BLUE MONDAY: IL GIORNO PIU’ TRISTE

Cos’è davvero il Blue Monday

C’è un lunedì di gennaio che, da qualche anno a questa parte, gode di una fama sinistra: sarebbe il giorno più triste dell’anno. Si chiama Blue Monday, cade di solito tra la terza e la quarta settimana di gennaio (quest’anno è proprio oggi: 19 gennaio 2026!) e torna puntuale come i buoni propositi già abbandonati, le palestre improvvisamente vuote e l’estratto conto post-natalizio.

Ma cos’è davvero il Blue Monday? Un fondamento scientifico? Una suggestione collettiva? O, più semplicemente, un’idea brillante che ha fatto il giro del mondo perché racconta qualcosa in cui, in fondo, ci riconosciamo tutti?

Per capirlo, bisogna fare un piccolo viaggio: non geografico, ma culturale.

Le origini del Blue Monday: tra psicologia e marketing

Il concetto di Blue Monday nasce nel Regno Unito all’inizio degli anni Duemila. A coniarlo è Cliff Arnall, uno psicologo (oggi piuttosto discusso) che elabora una formula matematica capace, almeno sulla carta, di individuare il giorno più deprimente dell’anno.

Nell’equazione entrano vari fattori:

  • il meteo invernale
  • la fine delle festività natalizie
  • i debiti accumulati
  • la distanza dalle prossime vacanze
  • il livello di motivazione personale

Il risultato? Un lunedì di gennaio, grigio fuori e spesso anche dentro.

Peccato che quella formula non abbia mai avuto un vero riconoscimento scientifico. Anzi, col tempo è emerso chiaramente che il Blue Monday è soprattutto un’invenzione mediatica, amplificata da campagne pubblicitarie, titoli accattivanti e una comunicazione abilissima.

Eppure, come spesso accade, il fatto che non sia “vero” dal punto di vista scientifico non significa che non funzioni sul piano simbolico.

Fonte: Pixabay

Dal Regno Unito al resto del mondo: come il Blue Monday è diventato globale

Quello che rende il Blue Monday interessante è il modo in cui è stato adottato, reinterpretato e perfino celebrato in culture molto diverse tra loro.

Europa: tra ironia e consapevolezza

Nel Nord Europa – Regno Unito, Paesi Bassi, Scandinavia – il Blue Monday viene spesso accolto con una certa ironia. Qui il tema del rapporto con l’inverno, la luce e l’umore è parte integrante della cultura quotidiana.

Non è un caso che concetti come hygge o lagom nascano proprio in queste latitudini: più che negare la tristezza stagionale, la si riconosce e la si attraversa con rituali di comfort, candele, lentezza.

Stati Uniti: tristezza e opportunità

Negli Stati Uniti il Blue Monday è diventato soprattutto un evento mediatico e commerciale.
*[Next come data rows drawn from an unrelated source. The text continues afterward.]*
(* ===== verification/RecoveryDemo.v ===== *)
(** * A concrete recovery

    The active pointer names ["g1"], whose container belongs to another id, and the
    rollback pointer names the intact ["g0"].  The witnesses of [Recovery] use
    it. *)

From Stdlib Require Import String.
From stdpp Require Import base list strings gmap.
From S2P Require Import Prelude PyJson OpStore Compat Effects Facts Delta DeltaDemo Derived Retention Publish PublishSafety PublishRuns PublishDemo Recovery.
Open Scope Z_scope.

Definition damaged : container json := demo_container "gX" None.
Definition damaged_root : droot json :=
  DRoot (<["g1" := damaged]> {[ "g0" := demo_container "g0" None ]}) ∅ ∅ ∅
    (Some (Parsed (JObj demo_pointer))) (Some demo_rollback) [].
Definition epoch_store : facts_db := new_store "epoch-1" 10 [("fact_schema_version", JStr "1")].
Definition demo_load : load_env json :=
  LoadEnv (Store epoch_store) (Store epoch_store) (Ok tt) true 7 "r1" 4 (Err OtherError).

Lemma damaged_names_g1 : active_id damaged_root = Some "g1".
Proof. vm_compute. reflexivity. Qed.
Lemma rollback_names_g0 : pointer_id (read_rollback_manifest (d_rollback damaged_root)) = Some "g0".
Proof. vm_compute. reflexivity. Qed.
Lemma plain_g0 : plain_name "g0".
Proof. split_and!; [|done..]. apply (bool_decide_eq_true_1 (_ ∉ _)). reflexivity. Qed.
Lemma damaged_is_broken : broken "g1" damaged_root.
Proof. intros c Hc. assert (c = damaged) as -> by (vm_compute in Hc; by injection Hc as <-). vm_compute. reflexivity. Qed.

Lemma rollback_recovery_witness :
  let '(r, s) := recover_via_rollback (λ c, c) demo_load "g1" PublishedRejected true (λ n, Nat.eqb n 20) (IoState 0 damaged_root [damaged_root]) in
  Forall (λ k', d_gens k' !! "g0" = Some (demo_container "g0" None) ∧
                (d_active k' = d_active damaged_root ∨ active_id k' = Some "g0")) (io_world s :: io_trace s) ∧
  match r with
  | Ok (Loaded_ g id) => id = "g0" ∧ fit_to_serve "g0" (demo_container "g0" None) demo_load g ∧ active_id (io_world s) = Some "g0"
  | Ok (Refused why') => d_rollback (io_world s) = d_rollback damaged_root ∨ why' = RollbackRejected ∨ why' = RollbackOtherEpoch
  | Err _ => d_active (io_world s) = d_active damaged_root ∧ d_rollback (io_world s) = d_rollback damaged_root
  end.
Proof.
  apply rollback_recovery_crash_safe; [exact rollback_names_g0|discriminate|exact plain_g0|vm_compute; reflexivity].
Defined.

Lemma broken_identity_witness :
  match (load_or_build_generation (λ c, c) demo_load "g1" (λ n, Nat.eqb n 2) (IoState 0 damaged_root [damaged_root])).1 with
  | Ok (Loaded_ g id) => id ≠ "g1" ∧ pointer_id (read_rollback_manifest (d_rollback damaged_root)) = Some id ∧
      ∃ c, d_gens damaged_root !! id = Some c ∧ open_generation id c = Some g
  | Ok (Refused w) => force_rebuild (Refused w) = true
  | Err _ => True
  end.
Proof. apply broken_identity_never_served; [exact damaged_names_g1|exact damaged_is_broken]. Defined.

Lemma damaged_active_witness :
  ∃ k', runs (load_or_build_generation (λ c, c) demo_load "g1") damaged_root (Loaded_ (demo_generation "g0") "g0") k' ∧
    d_active k' = Some (Parsed (JObj (compose_active_manifest (demo_generation "g0") (JStr (checkpoint_path "g0")) (JStr "1") 7))) ∧
    d_gens k' !! "g0" = Some (demo_container "g0" None) ∧ d_rollback k' = None ∧ d_gens k' !! "g1" = None ∧
    d_isolated k' = [(isolated_name "g1" 7, damaged)].
Proof.
  apply (damaged_active_recovers (λ c, c) demo_load "g1" "g0" damaged (demo_container "g0" None) (demo_generation "g0") "1" "epoch-1" (10, 0));
    try (vm_compute; reflexivity); discriminate.
Defined.

(** What the damaged load does without faults. *)
Example damaged_load_serves_rollback :
  (load_or_build_generation (λ c, c) demo_load "g1" (λ _, false) (IoState 0 damaged_root [])).1 =
  Ok (Loaded_ (demo_generation "g0") "g0").
Proof. vm_compute. reflexivity. Qed.

(** Listing the directory of the intact rollback generation fails once: recovery
    takes it for damaged and clears the pointer.  Nothing names the generation any
    more, and the next sweep deletes it. *)
Example transient_error_forgets_rollback :
  let '(r, s) := recover_via_rollback (λ c, c) demo_load "g1" PublishedRejected true (λ n, Nat.eqb n 4)
                   (IoState 0 damaged_root [damaged_root]) in
  let s' := (sweep_from_manifests (λ c, c) None None (λ _, false) (IoState 0 (io_world s) [])).2 in
  r = Ok (Refused RollbackRejected) ∧ d_rollback (io_world s) = None ∧
  option_map (λ c, bool_decide (is_Some (open_generation "g0" c))) (d_gens (io_world s) !! "g0") = Some true ∧
  d_gens (io_world s') !! "g0" = None.
Proof. vm_compute. done. Qed.

(** A sweep with the pointers to ["g1"] and ["g0"], two of whose deletions fail:
    what the pointers name stays, a third generation goes. *)
Definition swept_root : droot json := set_gens (<["g2" := demo_container "g2" None]> (d_gens damaged_root)) damaged_root.

(** ** The path through a snapshot *)

(** [DeltaSnapshot.vector_for] *)
Definition snapshot_vector (g : generation_handle) (s : snapshot P (list float)) (id : string) : option (list float) :=
  match sn_source s !! id with
  | Some false => row_vectors (gh_vectors g) (row_index_of (gh_ids g)) id
  | Some true => sn_vectors s !! id
  | None => None
  end.

(** [DeltaSnapshotReader]; a snapshot that passed the gate has a watermark. *)
Definition snapshot_reader (s : snapshot P (list float)) : fact_reader :=
  FactReader (λ _, Ok (sn_events s)) (match sn_consumed s with Some c => Ok c | None => Err ClockMissing end).

(** The exception the gate raises. *)
Definition gate_fault (a : gate_answer (P := P) (V := list float)) : result serve_exn (snapshot P (list float)) :=
  match a with
  | Serve s => Ok s
  | NotCaughtUp => Err (EvidenceError "not_caught_up")
  | RepresentationFault => Err (EvidenceError "representation_fault")
  | IdentityRefused => Err (EvidenceError "active_identity_refused")
  | FactStoreFault => Err (EvidenceError "fact_store_fault")
  end.

(** [_serve_via_snapshot] *)
Definition serve_via_snapshot (sv : service P) (rq : request) (env : serve_env P) : result serve_exn response :=
  s ← match se_gate env with Ok a => gate_fault a | Err _ => Err OtherException end;
  clock ← match sn_consumed s with Some c => Ok c | None => Err OtherException end;
  _ ← check_watermark (rq_water rq) (sn_epoch s) clock;
  q ← fail_closed "representation_fault" (oracle_query_of (sn_provider s) rq);
  let g := se_generation env s in
  r ← run_retrieval sv (snapshot_reader s) q (snapshot_vector g s) (Some (g, ev_id <$> sn_events s));
  Ok (respond (length (rq_candidates rq)) r).

(** ** The direct path *)

(** [default_as_of] and [read_active_events] of the open reader. *)
Definition read_default_as_of (d : option facts_db) : result oracle_error hlc :=
  match d with Some db => fr_default_as_of (store_reader db) | None => Err SqliteError end.
Definition direct_active (d : option facts_db) (as_of : hlc) : result oracle_error (list stored_event) :=
  match d with Some db => Ok (read_active_events db as_of) | None => Err StoreUnreadable end.

Definition of_reader {A} (r : result oracle_error A) : result serve_exn A :=
  match r with Ok a => Ok a | Err e => Err (oracle_fault e) end.

(** The closure [vector_for] over the events read first. *)
Definition direct_vector (provider : P) (events : list stored_event) (id : string) : option (list float) :=
  e ← (list_to_map ((λ e, (ev_id e, e)) <$> rev events) : gmap string stored_event) !! id;
  event_vector provider e.

(** [_serve_direct] *)
Definition serve_direct (sv : service P) (rq : request) (look : direct_look) : result serve_exn response :=
  let n := length (rq_candidates rq) in
  if negb (dl_isfile look) then
    if is_null (rq_water rq)
    then Ok (Response true ((λ i, (i, fzero)) <$> seq 0 n) None None)
    else Err (EvidenceError "fact_store_fault")
  else
    _ ← guard_err (negb (dl_open look)) (EvidenceError "fact_store_fault");
    identity ← match dl_identity look with
               | Some db => match meta_identity db with Ok i => Ok i | Err _ => Err (EvidenceError "fact_store_fault") end
               | None => Err (EvidenceError "fact_store_fault")
               end;
    _ ← check_watermark (rq_water rq) identity.1 identity.2;
    q ← fail_closed "representation_fault" (oracle_query_of (sv_provider sv) rq);
    as_of ← of_reader (read_default_as_of (dl_clock look));
    events ← of_reader (direct_active (dl_events look) as_of);
    r ← run_retrieval sv (FactReader (direct_active (dl_events2 look)) (read_default_as_of (dl_clock2 look))) q
          (direct_vector (sv_provider sv) events) None;
    Ok (respond n r).

(** [serve] up to its traces. *)
Definition serve (sv : service P) (rq : request) (env : serve_env P) : result serve_exn response :=
  if sv_machine sv && se_isfile env then serve_via_snapshot sv rq env else serve_direct sv rq (se_direct env).
End service.

(** ** Traces *)

(** [sorted(indexes, key=..., reverse=True)], which keeps the order of equals. *)
Definition order_le (key : nat → num) (i j : nat) : Prop :=
  num_ltb (key j) (key i) = true ∨ (num_ltb (key i) (key j) = false ∧ (i <= j)%nat).
#[export] Instance order_le_dec key : RelDecision (order_le key).
Proof. intros i j. unfold order_le. apply _. Defined.
Definition emit_order (key : nat → num) (n : nat) : list nat := merge_sort (order_le key) (seq 0 n).

(** [_ranks] *)
Definition ranks (order : list nat) : list nat :=
  (λ i, default (length order) (list_index i order)) <$> seq 0 (length order).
Agenzie di viaggio, brand di benessere e palestre lo trasformano nel pretesto perfetto per lanciare promozioni, viaggi “salvavita” e programmi di rinascita personale.

La tristezza, qui, non si contempla: si combatte. Meglio se con un volo last minute ai Caraibi.

Asia: un concetto ancora marginale

In molti Paesi asiatici il Blue Monday resta un’idea relativamente estranea. Dove il calendario culturale è scandito da festività diverse (come il Capodanno Lunare), gennaio non ha lo stesso peso emotivo che ha in Occidente.

Questo rende il Blue Monday un perfetto esempio di costruzione culturale occidentale, esportata ma non sempre assimilata.

Perché continua a funzionare (anche se sappiamo che è un mito)

Il successo del Lunedì Triste non sta nella sua veridicità, ma nella sua capacità narrativa. È una storia semplice, riconoscibile, condivisibile. Un’etichetta comoda per dare un nome a una sensazione diffusa: la fatica del ricominciare.

In un certo senso, il Blue Monday è diventato uno specchio: non ci dice quando siamo tristi, ma ci autorizza a dirlo.

Ed è forse questo il suo vero valore culturale.

Il Lunedì Triste racconta un viaggio particolare: non verso una destinazione, ma dentro un periodo dell’anno che tutti attraversiamo.

Che lo si prenda sul serio o con leggerezza, resta una cartolina del nostro tempo: un mix di psicologia pop, marketing e bisogno umano di dare un senso anche alle giornate storte.

E forse, come ogni buon viaggio, non serve per fuggire dalla tristezza, ma per guardarla con un po’ più di consapevolezza. E, perché no, con un pizzico di ironia.